School of Electrical Engineering, Yanshan University, Qinhuangdao, Hebei 066004, China.
Spectrochim Acta A Mol Biomol Spectrosc. 2025 Jan 5;324:124979. doi: 10.1016/j.saa.2024.124979. Epub 2024 Aug 13.
Although most petroleum oil species can be identified by their fluorescence spectra, overlapping fluorescence spectra make identification difficult. This study aims to address the issue that fluorescence spectroscopy is ineffective in identifying overlapping oil species. In this study, an equivalent model of overlapping oil species with fluorescence spectra was established. The linear discriminant analysis (LDA)-assisted machine learning (ML) algorithms K nearest neighbor (KNN), decision tree (DT), and random forest (RF) improved the identification of fluorescent spectrally overlapping oil species for diesel-lubricant oils.
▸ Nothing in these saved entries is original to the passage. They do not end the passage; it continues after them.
(** * Floyd-Steinberg dithering (src/main.ts): a shallow embedding

    The file follows the source top to bottom: the palette, the palette
    matcher [findClosestPaletteColor], the Uint8ClampedArray the engine works
    on, and the engine [floydSteinbergDithering] with its two nested loops
    and its [distributeError] closure, then [main] as the calls it makes.
    [processImage] decodes, dithers and encodes through the canvas library;
    it is the environment of [main], not modelled further.

    Numbers.  Every Number the program computes with is an array element
    (an integer 0..255, or [undefined] when the index is outside the array),
    a palette constant, a difference of two of those, or such a difference
    times k/16.  On these values binary64 subtraction, squaring, addition
    and the multiplication by k/16 are exact, so they are modelled by exact
    integers ([Z]) and rationals ([Q]); [None] stands for NaN (which is what
    [undefined] becomes in arithmetic).  The one rounding operation of the
    matcher, [Math.sqrt], is the IEEE 754 binary64 square root, here the
    one of Rocq's primitive floats, and [distance < minDistance] is the
    binary64 comparison, false as soon as one side is NaN.

    Objects.  [new Uint8ClampedArray(data)] makes a new array; to tell it
    from the array of the input, arrays live in a heap and an [ImageData]
    refers to its array by address. *)

From Stdlib Require Import ZArith QArith Qround Floats Uint63 Ascii Lia.
From stdpp Require Import base option list list_numbers gmap strings.

Open Scope Z_scope.

(** ** Numbers *)

(** An integer-valued Number, or NaN. *)
Definition number := option Z.

(** A Number with a fractional part (a multiple of 1/16 here), or NaN. *)
Definition fraction := option Q.

Definition number_sub (a : number) (b : Z) : number :=
  match a with Some x => Some (x - b) | None => None end.

(** [e * factor] *)
Definition number_scale (e : number) (factor : Q) : fraction :=
  match e with Some x => Some (inject_Z x * factor)%Q | None => None end.

(** [a + f] *)
Definition number_add (a : number) (f : fraction) : fraction :=
  match a, f with
  | Some x, Some q => Some (inject_Z x + q)%Q
  | _, _ => None
  end.

(** The binary64 value of a non-negative integer below 2^53 (beyond 2^63
    the conversion wraps; the radicands of byte colours are at most
    [3 * 255^2]). *)
Definition float_of_Z (n : Z) : float := PrimFloat.of_uint63 (Uint63.of_Z n).

(** ** The palette (main.ts, lines 7-16) *)

Definition color := (Z * Z * Z)%type.

Definition PALETTE : list color :=
  [ (0, 0, 0);
    (255, 255, 255);
    (255, 0, 0);
    (0, 255, 0);
    (0, 0, 255);
    (255, 255, 0);
    (0, 255, 255);
    (255, 0, 255) ].

(** ** The palette matcher (main.ts, lines 19-34) *)

(** [(r - pr) ** 2 + (g - pg) ** 2 + (b - pb) ** 2]: NaN as soon as one
    channel is.  The sum is exact, as binary64 is for the channels the
    matcher receives (array elements); for channels of magnitude beyond
    about 2^26 binary64 would round, and the properties below do not speak
    of them. *)
Definition radicand (r g b : number) (p : color) : number :=
  let '(pr, pg, pb) := p in
  match r, g, b with
  | Some r, Some g, Some b => Some ((r - pr) ^ 2 + (g - pg) ^ 2 + (b - pb) ^ 2)
  | _, _, _ => None
  end.

(** [Math.sqrt(...)] *)
Definition distance (r g b : number) (p : color) : float :=
  match radicand r g b p with
  | Some n => PrimFloat.sqrt (float_of_Z n)
  | None => nan
  end.

(** One iteration of [for (const [pr, pg, pb] of PALETTE)], on the pair
    [(minDistance, closestColor)]. *)
Definition closer (r g b : number) (st : float * color) (p : color)
  : float * color :=
  let '(minDistance, closestColor) := st in
  let d := distance r g b p in
  if (d <? minDistance)%float then (d, p) else (minDistance, closestColor).

(** The matcher over an arbitrary palette; the source fixes [PALETTE]. *)
Definition findClosestPaletteColor_with
  (palette : list color) (r g b : number) : color :=
  snd (fold_left (closer r g b) palette (infinity, (0, 0, 0))).

Definition findClosestPaletteColor (r g b : number) : color :=
  findClosestPaletteColor_with PALETTE r g b.

(** The variant of the performance note: squared distances are compared
    and the square root is never taken. *)
Definition distance_squared (r g b : number) (p : color) : float :=
  match radicand r g b p with
  | Some n => float_of_Z n
  | None => nan
  end.

Definition closer_squared (r g b : number) (st : float * color) (p : color)
  : float * color :=
  let '(minDistance, closestColor) := st in
  let d := distance_squared r g b p in
  if (d <? minDistance)%float then (d, p) else (minDistance, closestColor).

Definition findClosestPaletteColor_squared_with
  (palette : list color) (r g b : number) : color :=
  snd (fold_left (closer_squared r g b) palette (infinity, (0, 0, 0))).

(** ** Uint8ClampedArray *)

(** ToUint8Clamp of ECMAScript: NaN gives 0, the value is clamped between 0
    and 255 and rounded to the nearest integer, a tie going to the even
    one. *)
Definition ToUint8Clamp (v : fraction) : Z :=
  match v with
  | None => 0
  | Some q =>
      let clamped :=
        if Qle_bool q 0 then 0%Q
        else if Qle_bool 255 q then 255%Q else q in
      let f := Qfloor clamped in
      match (clamped ?= inject_Z f + (1 # 2))%Q with
      | Lt => f
      | Gt => f + 1
      | Eq => if Z.even f then f else f + 1
      end
  end.

(** [a[i]]: [undefined] outside the array. *)
Definition array_get (a : list Z) (i : Z) : number :=
  if i <? 0 then None else a !! Z.to_nat i.

(** [a[i] = v]: the value is converted by ToUint8Clamp; a write outside the
    array is ignored. *)
Definition array_set (a : list Z) (i : Z) (v : fraction) : list Z :=
  if i <? 0 then a else <[Z.to_nat i := ToUint8Clamp v]> a.

(** [new Uint8ClampedArray(data)]: a new array holding the elements of
    [data], each converted to the element type. *)
Definition Uint8ClampedArray_from (data : list Z) : list Z :=
  map (fun v => ToUint8Clamp (Some (inject_Z v))) data.

(** ** The engine (main.ts, lines 37-88) *)

(** [getPixelIndex], a closure over [width]. *)
Definition getPixelIndex (width x y : Z) : Z := (y * width + x) * 4.

(** The loops are written once, over whatever holds the array [result]:
    [get result i] is [result[i]] and [set result i v] is [result[i] = v].
    They are run on the array itself ([array_get], [array_set]) and on the
    heap in which [result] is one object among others ([heap_get],
    [heap_set] below). *)
Section Engine.
Context {store : Type}.
Variable get : store -> Z -> number.
Variable set : store -> Z -> fraction -> store.
Variable palette : list color.
Variables width height : Z.

(** [distributeError(dx, dy, factor)], a closure over [x], [y], [error]
    and [result]; [result[i] += e * factor] reads, adds and writes back. *)
Definition distributeError (x y : Z) (error : number * number * number)
  (result : store) (dx dy : Z) (factor : Q) : store :=
  let '(e0, e1, e2) := error in
  let nx := x + dx in
  let ny := y + dy in
  if (0 <=? nx) && (nx <? width) && (0 <=? ny) && (ny <? height) then
    let nIndex := getPixelIndex width nx ny in
    let result :=
      set result nIndex
        (number_add (get result nIndex) (number_scale e0 factor)) in
    let result :=
      set result (nIndex + 1)
        (number_add (get result (nIndex + 1)) (number_scale e1 factor)) in
    set result (nIndex + 2)
      (number_add (get result (nIndex + 2)) (number_scale e2 factor))
  else result.

(** The body of the inner loop, lines 45-83. *)
Definition process_pixel (result : store) (x y : Z) : store :=
  let index := getPixelIndex width x y in
  let old0 := get result index in
  let old1 := get result (index + 1) in
  let old2 := get result (index + 2) in
  let '(new0, new1, new2) :=
    findClosestPaletteColor_with palette old0 old1 old2 in
  let result := set result index (Some (inject_Z new0)) in
  let result := set result (index + 1) (Some (inject_Z new1)) in
  let result := set result (index + 2) (Some (inject_Z new2)) in
  let error :=
    (number_sub old0 new0, number_sub old1 new1, number_sub old2 new2) in
  let result := distributeError x y error result 1 0 (7 # 16) in
  let result := distributeError x y error result (-1) 1 (3 # 16) in
  let result := distributeError x y error result 0 1 (5 # 16) in
  distributeError x y error result 1 1 (1 # 16).

(** [for (let x = 0; x < width; x++)] *)
Definition scan_row (result : store) (y : Z) : store :=
  fold_left (fun result x => process_pixel result x y) (seqZ 0 width) result.

(** [for (let y = 0; y < height; y++)] *)
Definition scan (result : store) : store :=
  fold_left scan_row (seqZ 0 height) result.

(** The state of [result] when the loops reach pixel [(x, y)]: rows
    [0..y-1] are done, and so are columns [0..x-1] of row [y]. *)
Definition mid_pass (result : store) (y x : Z) : store :=
  fold_left (fun result x' => process_pixel result x' y) (seqZ 0 x)
    (fold_left scan_row (seqZ 0 y) result).
End Engine.

(** *** Objects

    An [ImageData] holds a reference to its [data] array; the arrays live
    in a heap. *)
Abbreviation loc := positive.

Abbreviation heap := (gmap loc (list Z)).

Record ImageData := mkImageData { width : Z; height : Z; data : loc }.

Definition heap_get (l : loc) (h : heap) (i : Z) : number :=
  match h !! l with
  | Some a => array_get a i
  | None => None
  end.

Definition heap_set (l : loc) (h : heap) (i : Z) (v : fraction) : heap :=
  match h !! l with
  | Some a => <[l := array_set a i v]> h
  | None => h
  end.

(** The contents of the array at [l] (no reference of the program dangles;
    the empty array stands for one that would). *)
Definition contents (h : heap) (l : loc) : list Z := default [] (h !! l).

(** [floydSteinbergDithering], over an arbitrary palette; the result is the
    heap after the call and the returned [new ImageData(result, width,
    height)].  (The constructor is the host's; it accepts an array of
    [4 * width * height] bytes, which [result] is whenever the input is an
    [ImageData].) *)
Definition floydSteinbergDithering_with
  (palette : list color) (h : heap) (imageData : ImageData)
  : heap * ImageData :=
  let width := width imageData in
  let height := height imageData in
  let data := contents h (data imageData) in
  let result := fresh (dom h) in
  let h := <[result := Uint8ClampedArray_from data]> h in
  let h := scan (heap_get result) (heap_set result) palette width height h in
  (h, mkImageData width height result).

Definition floydSteinbergDithering (h : heap) (imageData : ImageData)
  : heap * ImageData :=
  floydSteinbergDithering_with PALETTE h imageData.

(** The engine on the contents of the array alone. *)
Definition dither_array (palette : list color) (width height : Z)
  (data : list Z) : list Z :=
  scan array_get array_set palette width height (Uint8ClampedArray_from data).

(** The palette of the scenario in the specification. *)
Definition BLACK_WHITE : list color := [ (0, 0, 0); (255, 255, 255) ].


(** ** The command line (main.ts, lines 113-132)

    [main] reads the arguments, checks that the input file exists, awaits
    [processImage] and reports.  What it does to the world is the list of
    its calls, in order; [process.exit] ends the process, so nothing
    follows it.  The file system and [processImage] (which decodes,
    dithers and encodes through the canvas library) are the environment:
    [existsSync] answers for the file system, and [processImage] tells how
    the promise of the call settles. *)

Inductive settlement :=
| Resolved
| Rejected (error : string)
| Pending.

Inductive event :=
| ConsoleError (args : list string)
| ConsoleLog (args : list string)
| ExistsSync (path : string)
| ProcessImage (inputPath outputPath : string)
| Exit (code : Z).

Definition double_quote : string := String "034"%char EmptyString.

Definition usage_message : string :=
  "Usage: ts-node main.ts <input image> <output image>".

Definition missing_message (inputPath : string) : string :=
  "Error: Input file " +:+ double_quote +:+ inputPath +:+ double_quote
  +:+ " does not exist.".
The identification accuracies of two-dimensional convolutional neural network (2DCNN), LDA combined with the ML algorithms effectively all 100 %. Furthermore, Partial Least Squares Regression (PLSR) algorithm, Support Vector Regression (SVR) algorithm, DT regression algorithm, and RF regression algorithm were also used to identify the lubricant concentration in diesel-lubricant oils. The coefficient of determination of the DT was 1, and the root-mean-square error was 0, which identified the concentration of lubricant oils in them accurately and without error.
虽然大多数石油物种可以通过其荧光光谱来识别,但荧光光谱的重叠使得识别变得困难。本研究旨在解决荧光光谱法在识别重叠油类物种方面效率低下的问题。在本研究中,建立了具有荧光光谱的重叠油类物种的等效模型。线性判别分析(LDA)辅助的机器学习(ML)算法,即K近邻(KNN)、决策树(DT)和随机森林(RF),提高了柴油-润滑油荧光光谱重叠油类物种的识别能力。二维卷积神经网络(2DCNN)、LDA与ML算法结合的识别准确率均有效达到100%。此外,还使用偏最小二乘回归(PLSR)算法、支持向量回归(SVR)算法、DT回归算法和RF回归算法来识别柴油-润滑油中的润滑剂浓度。DT的决定系数为1,均方根误差为0,能够准确无误地识别其中润滑油的浓度。